**Work to complete**
Write the listing out again, exactly as it appears.
++++++++++++++++++++
(* ===== verification/CorrelatorLaws.v ===== *)
(** * The invariant of the response correlator

    What holds of every configuration the threads of Correlator.v can reach: ids are
    not shared, the request map holds exactly the requests that wait for an answer,
    a FutureResponse is answered once, by a response to its own command or because
    the transport failed. *)

From stdpp Require Import gmap.
From S2P Require Import Prelude BaseMarshaller Commands Failover Correlator.
Import ResponseCorrelator.

Implicit Types (th : thread) (ths : list thread) (s : t) (i j f : nat) (k : Z) (r : DataStructure).

(** ** Commands *)
Definition is_command (c : DataStructure) : bool :=
  match c with
  | DMessage _ | DBrokerInfo _ | DConnectionControl _ | DConnectionError _ | DConnectionInfo _ | DConsumerControl _
  | DConsumerInfo _ | DControlCommand _ | DDataArrayResponse _ | DDataResponse _ | DDestinationInfo _ | DExceptionResponse _
  | DFlushCommand _ | DIntegerResponse _ | DKeepAliveInfo _ | DMessageAck _ | DMessageDispatch _
  | DMessageDispatchNotification _ | DMessagePull _ | DProducerAck _ | DProducerInfo _ | DRemoveInfo _
  | DRemoveSubscriptionInfo _ | DReplayCommand _ | DResponse _ | DSessionInfo _ | DShutdownInfo _ | DTransactionInfo _
  | DWireFormatInfo _ => true
  | _ => false
  end.

Lemma command_base_set b c : is_command c = true -> command_base (set_command_base b c) = b.
Proof. by destruct c as [| |[]|[]|[]|[]|[]|[]|[]|[]|[]|[]|[]|[]|[]|[]|[]|[]|[]|[]|[]|[]|[]|[]|[]|[]|[]|[]|[]|[]|[]|[]|[]|[]|[]|[]|[]|[]|[]|[]|[]|[]|[]|[]|[]|[]]. Qed.
Lemma is_command_set b c : is_command (set_command_base b c) = is_command c.
Proof. by destruct c. Qed.
Lemma key_set required id c : is_command c = true -> key (setResponseRequired required (setCommandId id c)) = to_u32 id.
Proof.
  intros H. unfold key, setResponseRequired, setCommandId, getCommandId. rewrite command_base_set by by rewrite is_command_set.
  cbn. by rewrite command_base_set.
Qed.
Lemma is_command_numbered required id c : is_command (setResponseRequired required (setCommandId id c)) = is_command c.
Proof. unfold setResponseRequired, setCommandId. by rewrite !is_command_set. Qed.

Definition call_ok (c : call) : bool := match argument c with Some d => is_command d | None => true end.
Definition label_ok (l : label) : bool := match l with Call c => call_ok c | Run _ _ => true end.
(* ===== verification/Consumer.v ===== *)
(** * Consumers: delivery, acknowledgement and redelivery

    activemq/core/kernels/ActiveMQConsumerKernel.cpp with what it uses of
    ActiveMQSessionKernel.cpp, of activemq/core/ActiveMQTransactionContext.cpp (local
    transactions), of commands/MessageAck and of core/policies/DefaultRedeliveryPolicy.

    The broker sends messages to the consumer ([dispatch]); they wait in a channel, are
    handed to the application (receive, or a listener) and are acknowledged in the way
    of the session's acknowledge mode.  A rollback gives them back to the channel, or
    to the broker once they were delivered too often.

    Below the consumer are the connection and the application, [Surroundings], a
    parameter: sending commands, the detection of duplicates, the clock, the listener.
    An operation is a computation of [X] on the states of the consumer, of its session
    and of the surroundings; the code runs it under the locks of the consumer.  Where it
    waits it is given what the other threads do meanwhile.  Counters are int in the
    code; they are bounded by the number of messages and are not wrapped. *)

From stdpp Require Import pretty.
From S2P Require Import Prelude DataStreams PrimitiveTypes Support BooleanStreams Wire BaseMarshaller Commands.
From S2P Require Import StringOrder Identifiers StateTracker DispatchChannels MessageAudit.

(** ** Acknowledgements: activemq/core/ActiveMQConstants.h and commands/MessageAck.cpp *)
Definition ACK_TYPE_DELIVERED : Z := 0.
Definition ACK_TYPE_POISON : Z := 1.
Definition ACK_TYPE_CONSUMED : Z := 2.
Definition ACK_TYPE_REDELIVERED : Z := 3.
Definition ACK_TYPE_INDIVIDUAL : Z := 4.
Definition ACK_TYPE_EXPIRED : Z := 6.
Definition TRANSACTION_STATE_BEGIN : Z := 0.
Definition TRANSACTION_STATE_COMMITONEPHASE : Z := 2.
Definition TRANSACTION_STATE_ROLLBACK : Z := 4.

(** A Pointer that is NULL throws when it is followed. *)
Definition follow {A} (p : option A) : result A := match p with Some a => Ok a | None => throw NullPointerException end.
Definition getMessage (d : Dispatch) : result (Message.t DataStructure) := follow (MessageDispatch.message (body d)).
(** getMessage()->getMessageId(), which may be NULL. *)
Definition getMessageId (d : Dispatch) : result (option MessageId.t) := let! m := getMessage d in Ok (Message.messageId m).
Definition getRedeliveryCounter (d : Dispatch) : result Z := let! m := getMessage d in Ok (Message.redeliveryCounter m).

Definition set_redeliveryCounter {D} (n : Z) (m : Message.t D) : Message.t D :=
  let 'Message.mk _ x0 x1 x2 x3 x4 x5 x6 x7 x8 x9 x10 x11 x12 x13 x14 x15 x16 x17 x18 x19 x20 x21 _ x23 x24 x25 x26 x27 x28 x29 x30 x31 x32 x33 x34 := m in
  Message.mk _ x0 x1 x2 x3 x4 x5 x6 x7 x8 x9 x10 x11 x12 x13 x14 x15 x16 x17 x18 x19 x20 x21 n x23 x24 x25 x26 x27 x28 x29 x30 x31 x32 x33 x34.
Definition map_message (f : Message.t DataStructure -> Message.t DataStructure) (d : Dispatch) : Dispatch :=
  let b := body d in
  mkDispatch (address d) (MessageDispatch.mk _ (MessageDispatch.base b) (MessageDispatch.consumerId b) (MessageDispatch.destination b)
    (option_map f (MessageDispatch.message b)) (MessageDispatch.redeliveryCounter b)) (rollbackCause d).
Definition setRollbackCause (cause : list Z) (d : Dispatch) : Dispatch := mkDispatch (address d) (body d) cause.

(** Message::isExpired *)
Definition isExpired (now : Z) (m : Message.t DataStructure) : bool :=
  (0 <? Message.expiration m) && (Message.expiration m <? now).

Definition ProducerId_equals (a b : ProducerId.t) : bool :=
  bool_decide (ProducerId.connectionId a = ProducerId.connectionId b) && (ProducerId.value a =? ProducerId.value b) &&
  (ProducerId.sessionId a =? ProducerId.sessionId b).
Definition ConsumerId_equals (a b : option ConsumerId.t) : bool :=
  match a, b with
  | Some a, Some b => bool_decide (ConsumerId.connectionId a = ConsumerId.connectionId b) && (ConsumerId.sessionId a =? ConsumerId.sessionId b) &&
                      (ConsumerId.value a =? ConsumerId.value b)
  | _, _ => false
  end.
Definition MessageId_equals (a : MessageId.t) (b : option MessageId.t) : bool :=
  match b with
  | None => false
  | Some b =>
    bool_decide (MessageId.textView a = MessageId.textView b) &&
    match MessageId.producerId a, MessageId.producerId b with
    | Some p, Some q => ProducerId_equals p q | None, None => true | _, _ => false
    end && (MessageId.producerSequenceId a =? MessageId.producerSequenceId b) && (MessageId.brokerSequenceId a =? MessageId.brokerSequenceId b)
  end.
++++++++++++++++++++
**Exercise result**
(* ===== verification/CorrelatorLaws.v ===== *)
(** * The invariant of the response correlator

    What holds of every configuration the threads of Correlator.v can reach: ids are
    not shared, the request map holds exactly the requests that wait for an answer,
    a FutureResponse is answered once, by a response to its own command or because
    the transport failed. *)

From stdpp Require Import gmap.
From S2P Require Import Prelude BaseMarshaller Commands Failover Correlator.
Import ResponseCorrelator.

Implicit Types (th : thread) (ths : list thread) (s : t) (i j f : nat) (k : Z) (r : DataStructure).

(** ** Commands *)
Definition is_command (c : DataStructure) : bool :=
  match c with
  | DMessage _ | DBrokerInfo _ | DConnectionControl _ | DConnectionError _ | DConnectionInfo _ | DConsumerControl _
  | DConsumerInfo _ | DControlCommand _ | DDataArrayResponse _ | DDataResponse _ | DDestinationInfo _ | DExceptionResponse _
  | DFlushCommand _ | DIntegerResponse _ | DKeepAliveInfo _ | DMessageAck _ | DMessageDispatch _
  | DMessageDispatchNotification _ | DMessagePull _ | DProducerAck _ | DProducerInfo _ | DRemoveInfo _
  | DRemoveSubscriptionInfo _ | DReplayCommand _ | DResponse _ | DSessionInfo _ | DShutdownInfo _ | DTransactionInfo _
  | DWireFormatInfo _ => true
  | _ => false
  end.

Lemma command_base_set b c : is_command c = true -> command_base (set_command_base b c) = b.
Proof. by destruct c as [| |[]|[]|[]|[]|[]|[]|[]|[]|[]|[]|[]|[]|[]|[]|[]|[]|[]|[]|[]|[]|[]|[]|[]|[]|[]|[]|[]|[]|[]|[]|[]|[]|[]|[]|[]|[]|[]|[]|[]|[]|[]|[]|[]|[]]. Qed.
Lemma is_command_set b c : is_command (set_command_base b c) = is_command c.
Proof. by destruct c. Qed.
Lemma key_set required id c : is_command c = true -> key (setResponseRequired required (setCommandId id c)) = to_u32 id.
Proof.
  intros H. unfold key, setResponseRequired, setCommandId, getCommandId. rewrite command_base_set by by rewrite is_command_set.
  cbn. by rewrite command_base_set.
Qed.
Lemma is_command_numbered required id c : is_command (setResponseRequired required (setCommandId id c)) = is_command c.
Proof. unfold setResponseRequired, setCommandId. by rewrite !is_command_set. Qed.

Definition call_ok (c : call) : bool := match argument c with Some d => is_command d | None => true end.
Definition label_ok (l : label) : bool := match l with Call c => call_ok c | Run _ _ => true end.
(* ===== verification/Consumer.v ===== *)
(** * Consumers: delivery, acknowledgement and redelivery

    activemq/core/kernels/ActiveMQConsumerKernel.cpp with what it uses of
    ActiveMQSessionKernel.cpp, of activemq/core/ActiveMQTransactionContext.cpp (local
    transactions), of commands/MessageAck and of core/policies/DefaultRedeliveryPolicy.

    The broker sends messages to the consumer ([dispatch]); they wait in a channel, are
    handed to the application (receive, or a listener) and are acknowledged in the way
    of the session's acknowledge mode.  A rollback gives them back to the channel, or
    to the broker once they were delivered too often.

    Below the consumer are the connection and the application, [Surroundings], a
    parameter: sending commands, the detection of duplicates, the clock, the listener.
    An operation is a computation of [X] on the states of the consumer, of its session
    and of the surroundings; the code runs it under the locks of the consumer.  Where it
    waits it is given what the other threads do meanwhile.  Counters are int in the
    code; they are bounded by the number of messages and are not wrapped. *)

From stdpp Require Import pretty.
From S2P Require Import Prelude DataStreams PrimitiveTypes Support BooleanStreams Wire BaseMarshaller Commands.
From S2P Require Import StringOrder Identifiers StateTracker DispatchChannels MessageAudit.

(** ** Acknowledgements: activemq/core/ActiveMQConstants.h and commands/MessageAck.cpp *)
Definition ACK_TYPE_DELIVERED : Z := 0.
Definition ACK_TYPE_POISON : Z := 1.
Definition ACK_TYPE_CONSUMED : Z := 2.
Definition ACK_TYPE_REDELIVERED : Z := 3.
Definition ACK_TYPE_INDIVIDUAL : Z := 4.
Definition ACK_TYPE_EXPIRED : Z := 6.
Definition TRANSACTION_STATE_BEGIN : Z := 0.
Definition TRANSACTION_STATE_COMMITONEPHASE : Z := 2.
Definition TRANSACTION_STATE_ROLLBACK : Z := 4.

(** A Pointer that is NULL throws when it is followed. *)
Definition follow {A} (p : option A) : result A := match p with Some a => Ok a | None => throw NullPointerException end.
Definition getMessage (d : Dispatch) : result (Message.t DataStructure) := follow (MessageDispatch.message (body d)).
(** getMessage()->getMessageId(), which may be NULL. *)
Definition getMessageId (d : Dispatch) : result (option MessageId.t) := let! m := getMessage d in Ok (Message.messageId m).
Definition getRedeliveryCounter (d : Dispatch) : result Z := let! m := getMessage d in Ok (Message.redeliveryCounter m).

Definition set_redeliveryCounter {D} (n : Z) (m : Message.t D) : Message.t D :=
  let 'Message.mk _ x0 x1 x2 x3 x4 x5 x6 x7 x8 x9 x10 x11 x12 x13 x14 x15 x16 x17 x18 x19 x20 x21 _ x23 x24 x25 x26 x27 x28 x29 x30 x31 x32 x33 x34 := m in
  Message.mk _ x0 x1 x2 x3 x4 x5 x6 x7 x8 x9 x10 x11 x12 x13 x14 x15 x16 x17 x18 x19 x20 x21 n x23 x24 x25 x26 x27 x28 x29 x30 x31 x32 x33 x34.
Definition map_message (f : Message.t DataStructure -> Message.t DataStructure) (d : Dispatch) : Dispatch :=
  let b := body d in
  mkDispatch (address d) (MessageDispatch.mk _ (MessageDispatch.base b) (MessageDispatch.consumerId b) (MessageDispatch.destination b)
    (option_map f (MessageDispatch.message b)) (MessageDispatch.redeliveryCounter b)) (rollbackCause d).
Definition setRollbackCause (cause : list Z) (d : Dispatch) : Dispatch := mkDispatch (address d) (body d) cause.

(** Message::isExpired *)
Definition isExpired (now : Z) (m : Message.t DataStructure) : bool :=
  (0 <? Message.expiration m) && (Message.expiration m <? now).

Definition ProducerId_equals (a b : ProducerId.t) : bool :=
  bool_decide (ProducerId.connectionId a = ProducerId.connectionId b) && (ProducerId.value a =? ProducerId.value b) &&
  (ProducerId.sessionId a =? ProducerId.sessionId b).
Definition ConsumerId_equals (a b : option ConsumerId.t) : bool :=
  match a, b with
  | Some a, Some b => bool_decide (ConsumerId.connectionId a = ConsumerId.connectionId b) && (ConsumerId.sessionId a =? ConsumerId.sessionId b) &&
                      (ConsumerId.value a =? ConsumerId.value b)
  | _, _ => false
  end.
Definition MessageId_equals (a : MessageId.t) (b : option MessageId.t) : bool :=
  match b with
  | None => false
  | Some b =>
    bool_decide (MessageId.textView a = MessageId.textView b) &&
    match MessageId.producerId a, MessageId.producerId b with
    | Some p, Some q => ProducerId_equals p q | None, None => true | _, _ => false
    end && (MessageId.producerSequenceId a =? MessageId.producerSequenceId b) && (MessageId.brokerSequenceId a =? MessageId.brokerSequenceId b)
  end.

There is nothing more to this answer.